In this study, mtDNA sequence data generated from the PGM were analyzed and the output evaluated. Depth of coverage variation and strand bias were identified but generally were infrequent and did not impact reliability of variant calls. Multiplexing of samples was demonstrated which can improve throughput and reduce cost per sample analyzed. Overall, the results of this study, based on orthogonal concordance testing and phylogenetic scrutiny, supported that whole mtGenome sequence data with high accuracy can be obtained using the PGM platform.
大规模平行测序(MPS)技术能够通过同时对数百万个DNA片段进行测序,以高覆盖率对多个核酸样本的靶向区域或全基因组进行测序。与桑格测序相比,MPS在每个核苷酸以及每个样本的基础上还能减少人力和成本。在本研究中,人类线粒体全基因组(mtGenome)在个人基因组测序仪(PGM™)(美国加利福尼亚州旧金山市的生命技术公司)上进行测序,对输出数据进行评估,并将结果与之前在MiSeq™(美国加利福尼亚州圣地亚哥市的Illumina公司)上生成的数据进行比较。本文的目的是确定从PGM获得的序列数据的可行性、准确性和可靠性。

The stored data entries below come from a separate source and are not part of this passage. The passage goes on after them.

(** * The WebSocket console client of [tempest/common/compute.py]

    A shallow embedding of the class [_WebSocket] (handshake, masked frame
    send, unmasked frame receive, teardown) together with a scripted model
    of the TCP socket it owns, and the properties of the framing engine.

    Conventions.
    - A Python [bytes] value is a [list byte]; indexing it yields an
      integer through [ord_func].
    - A Python [str] is a Rocq [string] holding its UTF-8 bytes, so that
      [.encode('utf8')] is [list_byte_of_string].
    - Python integers are [Z].
    - A method is a function from the [world] (the socket and the
      [_WebSocket] object) to an [outcome]: it returns, raises, or blocks
      for ever in a socket call. *)

From Stdlib Require Import List ZArith Lia Bool Arith String Ascii.
From Stdlib.Strings Require Import Byte.
From Stdlib Require DecimalString DecimalFacts DecimalPos DecimalN.
Import ListNotations.

Local Open Scope Z_scope.

(** ** Bytes and integers *)

Definition bytes := list byte.

(** [ord_func] of the module: [ord] on Python 2, [int] on Python 3; in both
    cases the numeric value 0..255 of one element of a byte string. *)
Definition ord_func (b : byte) : Z := Z.of_N (Byte.to_N b).

(** Python's [len]. *)
Definition len {A : Type} (l : list A) : Z := Z.of_nat (List.length l).

(** Python's exceptions, as far as this class can raise them. *)
Inductive exn : Type :=
| AttributeError   (* method call through [self._socket = None] *)
| IndexError       (* [header[1]] on a one-byte header *)
| ValueError       (* [recv] with a negative buffer size *)
| struct_error.    (* [struct.pack] with a value outside 0..255 *)

(** [struct.pack('!%iB' % len(l), *l)]: one unsigned byte per integer; any
    integer outside 0..255 makes the call raise [struct.error]. *)
Definition pack_B1 (z : Z) : option byte :=
  if z <? 0 then None else Byte.of_N (Z.to_N z).

Fixpoint struct_pack_B (l : list Z) : option bytes :=
  match l with
  | [] => Some []
  | z :: l' =>
      match pack_B1 z, struct_pack_B l' with
      | Some b, Some bs => Some (b :: bs)
      | _, _ => None
      end
  end.

(** ** The socket: a scripted transport

    [pending] is what the peer will deliver, one list element per
    delivery; an empty delivery is the peer closing the connection (a
    read of zero bytes). [calls] is the log of the completed calls made
    on the socket, oldest first. *)

Inductive call : Type :=
| Sendall (data : bytes)
| Recv (bufsize : Z) (data : bytes)
| Shutdown (how : Z)
| Close.

Record socket : Type := mkSocket {
  pending : list bytes;
  calls : list call
}.

(** The constants of Python's [socket] module for [shutdown]. *)
Definition SHUT_RD : Z := 0.
Definition SHUT_WR : Z := 1.
Definition SHUT_RDWR : Z := 2.

(** The reference held in [self._socket]: the one socket of the client. *)
Inductive sockref : Type := client_socket.

(** The attributes of a [_WebSocket] object. [response] is the empty byte
    string until [_upgrade] assigns it. *)
Record _WebSocket : Type := mkWebSocket {
  _socket : option sockref;
  response : bytes
}.

Record world : Type := mkWorld {
  sock : socket;
  self : _WebSocket
}.

Inductive outcome (A : Type) : Type :=
| Returns (a : A) (w : world)
| Raises (e : exn) (w : world)
| Blocks (w : world).
Arguments Returns {A} a w.
Arguments Raises {A} e w.
Arguments Blocks {A} w.

Definition world_of {A : Type} (o : outcome A) : world :=
  match o with
  | Returns _ w => w
  | Raises _ w => w
  | Blocks w => w
  end.

Definition M (A : Type) : Type := world -> outcome A.

Definition ret {A : Type} (a : A) : M A := fun w => Returns a w.

Definition bind {A B : Type} (c : M A) (k : A -> M B) : M B :=
  fun w =>
    match c w with
    | Returns a w' => k a w'
    | Raises e w' => Raises e w'
    | Blocks w' => Blocks w'
    end.

Notation "x <- c ;; k" := (bind c (fun x => k))
  (at level 61, c at next level, right associativity).
Notation "c ;;; k" := (bind c (fun _ => k))
  (at level 61, right associativity).

Definition raise {A : Type} (e : exn) : M A := fun w => Raises e w.

Definition log (c : call) (s : socket) : socket :=
  {| pending := pending s; calls := calls s ++ [c] |}.

(** What is left of a delivery after a read goes back to the front. *)
Definition pushback (c : bytes) (rest : list bytes) : list bytes :=
  match c with
  | [] => rest
  | _ :: _ => c :: rest
  end.

(** [socket.recv(bufsize)]: at most [bufsize] bytes of the next delivery;
    blocks when the peer delivers nothing more. *)
Definition socket_recv (bufsize : Z) : M bytes := fun w =>
  if bufsize <? 0 then Raises ValueError w
  else
    match pending (sock w) with
    | [] => Blocks w
    | c :: rest =>
        let data := firstn (Z.to_nat bufsize) c in
        Returns data
          {| sock := {| pending := pushback (skipn (Z.to_nat bufsize) c) rest;
                        calls := calls (sock w) ++ [Recv bufsize data] |};
             self := self w |}
    end.

(** [socket.sendall(data)]: all of [data] is written. *)
Definition socket_sendall (data : bytes) : M unit := fun w =>
  Returns tt {| sock := log (Sendall data) (sock w); self := self w |}.

Definition socket_shutdown (how : Z) : M unit := fun w =>
  Returns tt {| sock := log (Shutdown how) (sock w); self := self w |}.

Definition socket_close : M unit := fun w =>
  Returns tt {| sock := log Close (sock w); self := self w |}.

(** A method call [self._socket.m(...)]: [AttributeError] when the
    reference is [None]. *)
Definition via_socket {A : Type} (m : M A) : M A := fun w =>
  match _socket (self w) with
  | Some client_socket => m w
  | None => Raises AttributeError w
  end.

Definition set_socket (r : option sockref) : M unit := fun w =>
  Returns tt {| sock := sock w;
                self := {| _socket := r; response := response (self w) |} |}.

Definition set_response (r : bytes) : M unit := fun w =>
  Returns tt {| sock := sock w;
                self := {| _socket := _socket (self w); response := r |} |}.

(** ** [send_frame] *)

Definition mask : list Z := [7; 2; 1; 9].

(** The list [frame_bytes] built by the four [append] steps. *)
Definition frame_bytes (data : bytes) : list Z :=
  [130; Z.lor (len data) 128]
  ++ map (fun i => nth i mask 0) (seq 0 (List.length mask))
  ++ map (fun i => Z.lxor (ord_func (nth i data x00)) (nth (i mod 4)%nat mask 0))
         (seq 0 (List.length data)).

Definition send_frame (data : bytes) : M unit :=
  match struct_pack_B (frame_bytes data) with
  | None => raise struct_error
  | Some packed => via_socket (socket_sendall packed)
  end.

(** ** [receive_frame] *)

(** Python's [header[i]] on a byte string. *)
Definition getitem (l : bytes) (i : nat) : option byte := nth_error l i.

(** The [while True] loop; [fuel] bounds the number of iterations and
    [None] is "not finished within [fuel] iterations". *)
Fixpoint receive_frame_loop (fuel : nat) (w : world)
  : option (outcome (option bytes)) :=
  match fuel with
  | O => None
  | S fuel' =>
      match via_socket (socket_recv 2) w with
      | Returns header w1 =>
          if len header =? 0 then Some (Returns None w1)
          else
            match getitem header 1 with
            | None => Some (Raises IndexError w1)
            | Some h1 =>
                if Z.land (ord_func h1) 127 >? 0 then
                  Some ((data <- via_socket
                                   (socket_recv (Z.land (ord_func h1) 127)) ;;
                         ret (Some data)) w1)
                else receive_frame_loop fuel' w1
            end
      | Raises e w1 => Some (Raises e w1)
      | Blocks w1 => Some (Blocks w1)
      end
  end.

(** Every read that returns takes something off [weight]. *)
Definition weight (ps : list bytes) : nat :=
  fold_right (fun c n => (S (List.length c) + n)%nat) O ps.

(** [receive_frame]: the loop with as many iterations as the pending
    deliveries can feed (see [receive_frame_loop_total]); a loop that
    would not finish never returns. *)
Definition receive_frame : M (option bytes) := fun w =>
  match receive_frame_loop (S (weight (pending (sock w)))) w with
  | Some o => o
  | None => Blocks w
  end.

(** ** [close] *)

Definition close : M unit := fun w =>
  match _socket (self w) with
  | Some client_socket =>
      (socket_shutdown 1 ;;; socket_close ;;; set_socket None) w
  | None => Returns tt w
  end.

(** The directions a [shutdown(how)] closes. *)
Definition shuts_read (how : Z) : bool :=
  (how =? SHUT_RD) || (how =? SHUT_RDWR).
Definition shuts_write (how : Z) : bool :=
  (how =? SHUT_WR) || (how =? SHUT_RDWR).

Definition shutdown_of (p : Z -> bool) (c : call) : bool :=
  match c with
  | Shutdown how => p how
  | _ => false
  end.

(** A log signals shutdown of both directions when some [shutdown] call
    covers reading and some [shutdown] call covers writing. *)
Definition shuts_both_directions (cs : list call) : bool :=
  existsb (shutdown_of shuts_read) cs && existsb (shutdown_of shuts_write) cs.

(** ** [_upgrade] and the constructor *)

(** The fields of the parsed URL that the class reads. The socket handed
    to the constructor is connected to [(hostname, port)], so both are
    present: a host name and a port number. *)
Record url_t : Type := mkUrl {
  hostname : string;
  port : N;
  query : string
}.

Definition CRLF : string := String "013" (String "010" EmptyString).

(** [str] of a non-negative integer, as ['%s'] formats it. *)
Definition str_int (n : N) : string :=
  DecimalString.NilZero.string_of_uint (N.to_uint n).

Local Open Scope string_scope.

(** The request text, built by the same sequence of [+=]. *)
Definition reqdata (url : url_t) : string :=
  let r := "GET /websockify HTTP/1.1" ++ CRLF in
  let r := r ++ ("Host: " ++ hostname url ++ ":" ++ str_int (port url) ++ CRLF) in
  let r := r ++ ("Upgrade: websocket" ++ CRLF ++ "Connection: Upgrade" ++ CRLF) in
  let r := r ++ ("Cookie: " ++ query url ++ CRLF) in
  let r := r ++ ("Sec-WebSocket-Key: x3JJHMbDL1EzLkh9GBhXDw==" ++ CRLF) in
  let r := r ++ ("Sec-WebSocket-Version: 13" ++ CRLF) in
  r ++ ("Sec-WebSocket-Protocol: binary" ++ CRLF ++ CRLF).
Definition purchase_help : string :=
  "🛒 **Proceso de compra:**" ++ nl ++ nl
  ++ "1. **Agregar productos**: Haz clic en 'Agregar al Carrito'" ++ nl
  ++ "2. **Ver carrito**: Ve a 'Carrito' en el menú" ++ nl
  ++ "3. **Checkout**: Haz clic en 'Proceder al Pago'" ++ nl
  ++ "4. **Envío**: Elige dirección y método de envío" ++ nl
  ++ "5. **Pago**: Selecciona tu método de pago" ++ nl
  ++ "6. **Confirmación**: Recibirás un email de confirmación" ++ nl ++ nl
  ++ "¿En qué paso necesitas ayuda?".

Definition stock_listing (top_products : list Product) : string :=
  "📦 **Productos con mayor stock:**" ++ nl ++ nl
  ++ join nl (map stock_line top_products) ++ nl ++ nl
  ++ "¿Quieres información detallada de algún producto?".

Definition general_greeting (product_count category_count : Z)
    (featured_products : list Product) : string :=
  "¡Hola! Soy tu asistente virtual. 😊" ++ nl ++ nl
  ++ "**Resumen de la tienda:**" ++ nl
  ++ "• " ++ str_of_int product_count ++ " productos disponibles" ++ nl
  ++ "• " ++ str_of_int category_count ++ " categorías" ++ nl ++ nl
  ++ "**Algunos productos destacados:**" ++ nl
  ++ join nl (map featured_line featured_products) ++ nl ++ nl
  ++ "**Puedo ayudarte con:**" ++ nl
  ++ "• 🛍️ Información de productos y stock" ++ nl
  ++ "• 💰 Precios y presupuestos" ++ nl
  ++ "• 🛒 Proceso de compra" ++ nl
  ++ "• 🔐 Gestión de cuenta" ++ nl
  ++ "• 📦 Seguimiento de pedidos" ++ nl
  ++ "• 🔄 Comparación de productos" ++ nl ++ nl
  ++ "¿En qué necesitas ayuda específicamente?".

(** The text of the [except] clause of [generate_fallback_response]. *)
Definition static_greeting : string :=
  "¡Hola! Estoy aquí para ayudarte con información sobre nuestros productos, stock, precios, proceso de compra y gestión de tu cuenta. ¿En qué puedo asistirte hoy?".

Definition insufficient_products : string :=
  "Se necesitan al menos 2 productos para comparar".

(** The dict appended per product by [get_product_info]. *)
Definition product_dict (product : Product) : ProductInfo :=
  {| info_id := id product;
     info_name := product_name product;
     info_price := price product;
     info_stock := stock product;
     info_category := category_name (category product);
     info_description := description product |}.

(** The dict built per category by [get_categories_info]. *)
Definition category_dict (cat : Category) : CategoryInfo :=
  {| cat_info_id := category_id cat;
     cat_info_name := category_name cat;
     cat_info_description := category_description cat |}.

(** The dict appended per product by [compare_products]. *)
Definition comparison_row (product : Product) : ComparisonRow :=
  {| nombre := product_name product;
     precio := price product;
     categoria := category_name (category product);
     row_stock := stock product;
     descripcion := description product |}.

(** [GenerationConfig(max_output_tokens=1000, temperature=0.7)] *)
Definition generation_config : GenerationConfig :=
  {| max_output_tokens := 1000; temperature_tenths := 7 |}.

Section Chat.

Context `{Env}.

24个样本进行多重测序(每组6个样本),并在至少10兆碱基通量的314芯片上进行测序。所有24个样本的覆盖深度模式相似;然而,全基因组的覆盖情况有所不同。对于链偏性,每个核苷酸位置上正向链与反向链的平均覆盖比率表明,基因组中三分之二的位置其比率大于0.5。少数位点具有更极端的链偏性。另一观察结果是,156个位置在一个或多个个体中的错误缺失率大于0.15。在所分析的24个样本中,每个样本观察到31 - 98个(单核苷酸多态性)mtGenome变异。PGM和MiSeq的结果之间总共有1237个(单核苷酸多态性)变异是一致的。所有24个样本的单倍群分型质量分数在88.8% - 100%之间。
在本研究中,对从PGM生成的mtDNA序列数据进行了分析并对输出结果进行了评估。识别出了覆盖深度变异和链偏性,但通常并不常见,且不影响变异位点检测的可靠性。证明了样本的多重测序,这可以提高通量并降低每个分析样本的成本。总体而言,基于正交一致性测试和系统发育分析,本研究结果支持使用PGM平台能够获得高精度的完整mtGenome序列数据。